Go through the listing below and return each line that includes "reaches".

◆ **Information**:
• • • •

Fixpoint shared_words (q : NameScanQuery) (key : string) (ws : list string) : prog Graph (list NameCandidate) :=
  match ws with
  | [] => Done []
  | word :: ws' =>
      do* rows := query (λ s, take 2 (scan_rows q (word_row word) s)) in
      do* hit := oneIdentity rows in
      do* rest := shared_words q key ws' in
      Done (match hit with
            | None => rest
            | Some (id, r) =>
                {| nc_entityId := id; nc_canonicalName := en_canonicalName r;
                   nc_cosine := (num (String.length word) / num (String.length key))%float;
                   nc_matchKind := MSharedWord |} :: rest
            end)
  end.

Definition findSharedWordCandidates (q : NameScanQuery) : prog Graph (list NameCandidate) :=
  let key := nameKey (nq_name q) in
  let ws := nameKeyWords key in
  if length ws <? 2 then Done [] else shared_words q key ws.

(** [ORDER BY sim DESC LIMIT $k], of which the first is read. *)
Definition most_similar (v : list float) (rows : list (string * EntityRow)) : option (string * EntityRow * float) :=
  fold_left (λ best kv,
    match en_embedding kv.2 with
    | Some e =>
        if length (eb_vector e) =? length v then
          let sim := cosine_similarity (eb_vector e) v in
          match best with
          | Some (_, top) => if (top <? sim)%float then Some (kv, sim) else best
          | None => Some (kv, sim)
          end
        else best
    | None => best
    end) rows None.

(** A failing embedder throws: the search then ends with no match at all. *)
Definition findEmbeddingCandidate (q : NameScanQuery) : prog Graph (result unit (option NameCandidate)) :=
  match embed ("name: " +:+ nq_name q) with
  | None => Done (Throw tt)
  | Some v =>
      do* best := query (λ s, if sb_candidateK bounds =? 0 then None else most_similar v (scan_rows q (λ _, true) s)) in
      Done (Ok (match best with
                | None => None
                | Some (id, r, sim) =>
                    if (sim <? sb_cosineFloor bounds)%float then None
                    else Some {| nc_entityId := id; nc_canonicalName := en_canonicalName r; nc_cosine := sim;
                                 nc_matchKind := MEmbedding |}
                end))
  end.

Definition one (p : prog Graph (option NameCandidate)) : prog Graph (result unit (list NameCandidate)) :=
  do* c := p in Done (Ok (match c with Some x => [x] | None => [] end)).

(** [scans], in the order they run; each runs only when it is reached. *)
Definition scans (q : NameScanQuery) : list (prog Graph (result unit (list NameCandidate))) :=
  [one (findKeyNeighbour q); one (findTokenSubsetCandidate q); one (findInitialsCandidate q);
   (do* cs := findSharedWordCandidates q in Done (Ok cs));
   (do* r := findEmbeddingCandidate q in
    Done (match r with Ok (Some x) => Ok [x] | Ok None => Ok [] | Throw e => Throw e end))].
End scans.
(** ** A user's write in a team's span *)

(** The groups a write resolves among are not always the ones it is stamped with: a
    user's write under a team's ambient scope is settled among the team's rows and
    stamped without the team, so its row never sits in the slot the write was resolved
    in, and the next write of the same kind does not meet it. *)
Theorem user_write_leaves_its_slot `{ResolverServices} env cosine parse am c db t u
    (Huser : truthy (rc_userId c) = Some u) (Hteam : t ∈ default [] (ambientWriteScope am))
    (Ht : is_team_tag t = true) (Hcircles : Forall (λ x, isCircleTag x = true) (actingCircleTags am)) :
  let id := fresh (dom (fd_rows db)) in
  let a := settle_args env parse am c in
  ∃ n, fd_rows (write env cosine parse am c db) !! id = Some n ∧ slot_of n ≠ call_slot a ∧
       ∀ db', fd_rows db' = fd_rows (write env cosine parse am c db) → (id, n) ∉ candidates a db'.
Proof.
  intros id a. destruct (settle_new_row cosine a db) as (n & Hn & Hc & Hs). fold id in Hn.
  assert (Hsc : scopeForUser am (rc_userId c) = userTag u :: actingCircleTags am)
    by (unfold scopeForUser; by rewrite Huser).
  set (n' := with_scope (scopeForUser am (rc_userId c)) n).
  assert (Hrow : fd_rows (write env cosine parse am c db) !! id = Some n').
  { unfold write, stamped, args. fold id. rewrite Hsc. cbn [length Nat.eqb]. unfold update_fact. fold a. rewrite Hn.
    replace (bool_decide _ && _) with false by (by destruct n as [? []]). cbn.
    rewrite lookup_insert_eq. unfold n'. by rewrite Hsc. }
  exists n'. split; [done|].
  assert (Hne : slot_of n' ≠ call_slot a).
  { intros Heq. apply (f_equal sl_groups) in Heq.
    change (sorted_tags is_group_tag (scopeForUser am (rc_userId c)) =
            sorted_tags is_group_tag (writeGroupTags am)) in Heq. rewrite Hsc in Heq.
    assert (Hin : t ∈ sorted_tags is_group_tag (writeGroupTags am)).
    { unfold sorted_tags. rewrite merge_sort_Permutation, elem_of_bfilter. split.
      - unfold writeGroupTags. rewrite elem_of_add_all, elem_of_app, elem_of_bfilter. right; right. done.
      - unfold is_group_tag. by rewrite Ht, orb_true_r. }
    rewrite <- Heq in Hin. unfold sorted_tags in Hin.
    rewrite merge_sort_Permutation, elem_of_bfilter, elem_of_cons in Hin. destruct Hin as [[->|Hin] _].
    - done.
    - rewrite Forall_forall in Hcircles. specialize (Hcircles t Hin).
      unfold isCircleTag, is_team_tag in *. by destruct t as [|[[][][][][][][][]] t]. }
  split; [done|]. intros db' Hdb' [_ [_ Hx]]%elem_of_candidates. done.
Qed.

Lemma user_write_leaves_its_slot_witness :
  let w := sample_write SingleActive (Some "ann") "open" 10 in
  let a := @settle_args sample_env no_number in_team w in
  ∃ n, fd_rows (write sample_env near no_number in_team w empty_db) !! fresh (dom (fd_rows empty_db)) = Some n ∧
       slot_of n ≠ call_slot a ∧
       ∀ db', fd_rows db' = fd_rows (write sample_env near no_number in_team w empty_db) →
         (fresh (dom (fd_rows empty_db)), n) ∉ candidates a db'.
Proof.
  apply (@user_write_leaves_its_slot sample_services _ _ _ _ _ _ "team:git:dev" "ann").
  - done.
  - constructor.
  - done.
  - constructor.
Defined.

• • • •

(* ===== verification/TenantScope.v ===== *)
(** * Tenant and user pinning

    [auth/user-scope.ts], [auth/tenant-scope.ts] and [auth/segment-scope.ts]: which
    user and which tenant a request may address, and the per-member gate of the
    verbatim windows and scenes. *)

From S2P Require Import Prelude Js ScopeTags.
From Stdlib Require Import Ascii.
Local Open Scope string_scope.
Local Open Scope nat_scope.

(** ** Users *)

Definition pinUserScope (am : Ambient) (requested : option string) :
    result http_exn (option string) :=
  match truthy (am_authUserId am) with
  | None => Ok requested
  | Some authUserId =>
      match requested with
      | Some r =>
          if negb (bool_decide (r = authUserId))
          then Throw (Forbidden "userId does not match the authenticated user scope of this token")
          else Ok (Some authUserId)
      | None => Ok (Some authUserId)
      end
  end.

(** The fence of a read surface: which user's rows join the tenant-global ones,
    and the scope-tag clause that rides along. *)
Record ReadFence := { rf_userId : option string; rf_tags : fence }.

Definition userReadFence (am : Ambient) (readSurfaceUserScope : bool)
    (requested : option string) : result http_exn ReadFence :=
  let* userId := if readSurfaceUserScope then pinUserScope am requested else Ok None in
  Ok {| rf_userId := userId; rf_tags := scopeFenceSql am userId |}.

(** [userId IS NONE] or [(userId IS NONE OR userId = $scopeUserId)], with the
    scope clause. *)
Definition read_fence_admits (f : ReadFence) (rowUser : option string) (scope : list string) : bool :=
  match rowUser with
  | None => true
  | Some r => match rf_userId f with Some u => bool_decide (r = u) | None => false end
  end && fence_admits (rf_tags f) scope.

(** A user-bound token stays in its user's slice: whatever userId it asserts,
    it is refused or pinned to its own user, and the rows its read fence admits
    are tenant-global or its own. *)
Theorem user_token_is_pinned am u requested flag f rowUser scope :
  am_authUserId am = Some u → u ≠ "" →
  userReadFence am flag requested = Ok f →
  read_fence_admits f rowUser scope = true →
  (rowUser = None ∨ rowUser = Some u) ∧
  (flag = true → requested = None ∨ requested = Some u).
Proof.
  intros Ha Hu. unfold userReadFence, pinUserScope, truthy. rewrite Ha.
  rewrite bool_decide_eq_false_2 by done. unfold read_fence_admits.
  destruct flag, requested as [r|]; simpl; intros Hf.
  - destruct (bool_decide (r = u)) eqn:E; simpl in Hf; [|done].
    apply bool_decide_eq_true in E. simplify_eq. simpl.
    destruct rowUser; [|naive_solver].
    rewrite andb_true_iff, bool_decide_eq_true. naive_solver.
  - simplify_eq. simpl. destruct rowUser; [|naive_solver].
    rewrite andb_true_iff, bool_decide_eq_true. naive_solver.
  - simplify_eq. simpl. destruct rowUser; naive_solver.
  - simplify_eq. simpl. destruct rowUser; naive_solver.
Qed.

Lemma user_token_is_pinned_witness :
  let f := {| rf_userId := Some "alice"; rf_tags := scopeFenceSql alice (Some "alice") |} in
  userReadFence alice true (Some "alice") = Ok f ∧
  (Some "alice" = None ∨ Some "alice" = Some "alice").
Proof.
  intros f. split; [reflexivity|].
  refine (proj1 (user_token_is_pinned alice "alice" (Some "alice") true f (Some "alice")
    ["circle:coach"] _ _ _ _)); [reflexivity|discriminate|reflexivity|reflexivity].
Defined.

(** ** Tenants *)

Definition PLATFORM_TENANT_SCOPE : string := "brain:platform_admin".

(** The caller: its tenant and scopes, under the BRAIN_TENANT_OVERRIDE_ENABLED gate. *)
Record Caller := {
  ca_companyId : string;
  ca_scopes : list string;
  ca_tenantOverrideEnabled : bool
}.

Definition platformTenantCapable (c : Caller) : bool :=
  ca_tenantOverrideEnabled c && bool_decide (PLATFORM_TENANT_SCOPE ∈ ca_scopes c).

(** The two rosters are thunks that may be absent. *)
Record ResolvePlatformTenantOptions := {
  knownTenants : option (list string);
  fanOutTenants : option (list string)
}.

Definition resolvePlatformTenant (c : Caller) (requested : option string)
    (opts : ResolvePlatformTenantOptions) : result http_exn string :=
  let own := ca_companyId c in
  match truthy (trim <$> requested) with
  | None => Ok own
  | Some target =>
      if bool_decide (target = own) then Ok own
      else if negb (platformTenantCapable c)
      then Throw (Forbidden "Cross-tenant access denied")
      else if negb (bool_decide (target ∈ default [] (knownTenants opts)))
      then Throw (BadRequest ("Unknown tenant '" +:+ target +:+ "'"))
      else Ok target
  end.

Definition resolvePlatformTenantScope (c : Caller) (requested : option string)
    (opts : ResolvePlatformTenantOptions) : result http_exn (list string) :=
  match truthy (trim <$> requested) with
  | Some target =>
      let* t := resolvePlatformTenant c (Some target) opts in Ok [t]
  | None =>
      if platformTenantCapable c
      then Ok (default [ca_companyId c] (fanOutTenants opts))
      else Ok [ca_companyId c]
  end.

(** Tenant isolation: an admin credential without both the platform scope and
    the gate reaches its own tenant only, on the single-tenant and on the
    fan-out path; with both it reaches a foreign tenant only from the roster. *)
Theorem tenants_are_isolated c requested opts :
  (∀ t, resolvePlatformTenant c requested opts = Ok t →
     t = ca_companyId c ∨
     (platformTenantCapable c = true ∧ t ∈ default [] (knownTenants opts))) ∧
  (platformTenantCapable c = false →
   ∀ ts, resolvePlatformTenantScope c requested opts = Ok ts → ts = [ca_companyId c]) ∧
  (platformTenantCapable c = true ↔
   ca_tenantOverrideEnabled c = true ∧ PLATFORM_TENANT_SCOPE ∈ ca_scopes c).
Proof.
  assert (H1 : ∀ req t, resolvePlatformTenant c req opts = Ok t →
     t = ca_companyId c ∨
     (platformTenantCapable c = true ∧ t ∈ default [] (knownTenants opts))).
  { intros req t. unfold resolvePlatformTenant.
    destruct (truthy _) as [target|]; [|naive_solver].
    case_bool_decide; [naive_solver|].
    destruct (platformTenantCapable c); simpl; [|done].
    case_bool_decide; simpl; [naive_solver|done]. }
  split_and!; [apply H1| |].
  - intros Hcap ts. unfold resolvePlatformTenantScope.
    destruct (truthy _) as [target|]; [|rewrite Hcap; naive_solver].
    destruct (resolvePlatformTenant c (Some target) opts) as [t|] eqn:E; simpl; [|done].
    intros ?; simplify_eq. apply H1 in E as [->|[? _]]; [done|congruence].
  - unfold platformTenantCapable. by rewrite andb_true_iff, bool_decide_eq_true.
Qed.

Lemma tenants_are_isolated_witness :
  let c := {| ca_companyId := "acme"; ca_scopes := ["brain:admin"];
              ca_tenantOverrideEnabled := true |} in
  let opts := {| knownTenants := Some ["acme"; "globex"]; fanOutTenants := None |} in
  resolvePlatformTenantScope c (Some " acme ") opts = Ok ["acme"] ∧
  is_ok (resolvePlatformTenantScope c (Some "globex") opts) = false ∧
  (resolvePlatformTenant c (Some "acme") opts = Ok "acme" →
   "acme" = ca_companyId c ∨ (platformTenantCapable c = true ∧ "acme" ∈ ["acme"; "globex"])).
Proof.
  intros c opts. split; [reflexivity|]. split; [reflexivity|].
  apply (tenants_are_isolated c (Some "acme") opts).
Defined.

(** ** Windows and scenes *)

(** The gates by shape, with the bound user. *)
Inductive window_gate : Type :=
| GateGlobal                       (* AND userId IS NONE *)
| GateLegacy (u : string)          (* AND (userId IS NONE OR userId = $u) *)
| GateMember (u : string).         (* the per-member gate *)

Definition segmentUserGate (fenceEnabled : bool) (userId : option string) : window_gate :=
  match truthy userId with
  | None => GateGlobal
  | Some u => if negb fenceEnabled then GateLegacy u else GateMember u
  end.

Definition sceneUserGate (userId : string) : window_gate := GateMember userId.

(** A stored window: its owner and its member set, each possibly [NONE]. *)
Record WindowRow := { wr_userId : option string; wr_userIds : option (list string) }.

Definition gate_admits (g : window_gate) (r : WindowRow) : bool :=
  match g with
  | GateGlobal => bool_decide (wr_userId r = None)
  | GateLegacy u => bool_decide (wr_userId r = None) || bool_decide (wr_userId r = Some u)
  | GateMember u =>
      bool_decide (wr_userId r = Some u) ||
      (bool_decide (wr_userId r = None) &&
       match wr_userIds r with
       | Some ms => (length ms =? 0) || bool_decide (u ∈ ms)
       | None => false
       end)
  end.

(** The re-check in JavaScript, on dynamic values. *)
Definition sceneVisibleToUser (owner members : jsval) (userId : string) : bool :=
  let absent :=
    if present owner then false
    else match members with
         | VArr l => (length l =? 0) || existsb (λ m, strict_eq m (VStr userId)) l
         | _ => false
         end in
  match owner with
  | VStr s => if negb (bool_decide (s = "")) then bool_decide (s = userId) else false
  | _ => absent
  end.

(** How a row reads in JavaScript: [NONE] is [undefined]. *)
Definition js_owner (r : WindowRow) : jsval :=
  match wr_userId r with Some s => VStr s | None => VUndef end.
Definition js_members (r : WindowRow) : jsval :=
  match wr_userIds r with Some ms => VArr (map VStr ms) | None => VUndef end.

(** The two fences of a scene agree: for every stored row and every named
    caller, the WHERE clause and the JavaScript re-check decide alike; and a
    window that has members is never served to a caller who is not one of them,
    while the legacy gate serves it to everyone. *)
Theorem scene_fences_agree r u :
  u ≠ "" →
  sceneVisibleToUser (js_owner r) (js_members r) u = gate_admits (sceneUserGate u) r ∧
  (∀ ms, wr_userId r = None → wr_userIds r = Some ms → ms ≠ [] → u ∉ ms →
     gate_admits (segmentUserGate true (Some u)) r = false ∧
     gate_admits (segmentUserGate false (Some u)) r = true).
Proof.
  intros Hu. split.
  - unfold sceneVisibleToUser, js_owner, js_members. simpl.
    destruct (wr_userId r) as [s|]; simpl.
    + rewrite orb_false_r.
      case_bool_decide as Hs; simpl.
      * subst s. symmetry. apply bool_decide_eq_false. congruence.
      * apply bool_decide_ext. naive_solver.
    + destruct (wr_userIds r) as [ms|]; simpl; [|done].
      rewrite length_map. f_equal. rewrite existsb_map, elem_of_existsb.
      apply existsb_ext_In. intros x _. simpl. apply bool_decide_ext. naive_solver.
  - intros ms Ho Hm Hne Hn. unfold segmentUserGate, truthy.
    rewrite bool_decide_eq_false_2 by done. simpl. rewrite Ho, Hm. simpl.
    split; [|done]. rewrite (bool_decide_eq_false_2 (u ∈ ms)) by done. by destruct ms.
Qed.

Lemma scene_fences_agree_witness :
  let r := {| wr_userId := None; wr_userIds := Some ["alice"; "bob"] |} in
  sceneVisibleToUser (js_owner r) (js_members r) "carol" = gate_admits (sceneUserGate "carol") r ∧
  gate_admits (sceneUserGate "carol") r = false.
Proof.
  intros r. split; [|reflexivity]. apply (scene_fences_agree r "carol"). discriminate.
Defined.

• • • •

◆ **Written solution**:
    the gate reaches its own tenant only, on the single-tenant and on the
    fan-out path; with both it reaches a foreign tenant only from the roster. *)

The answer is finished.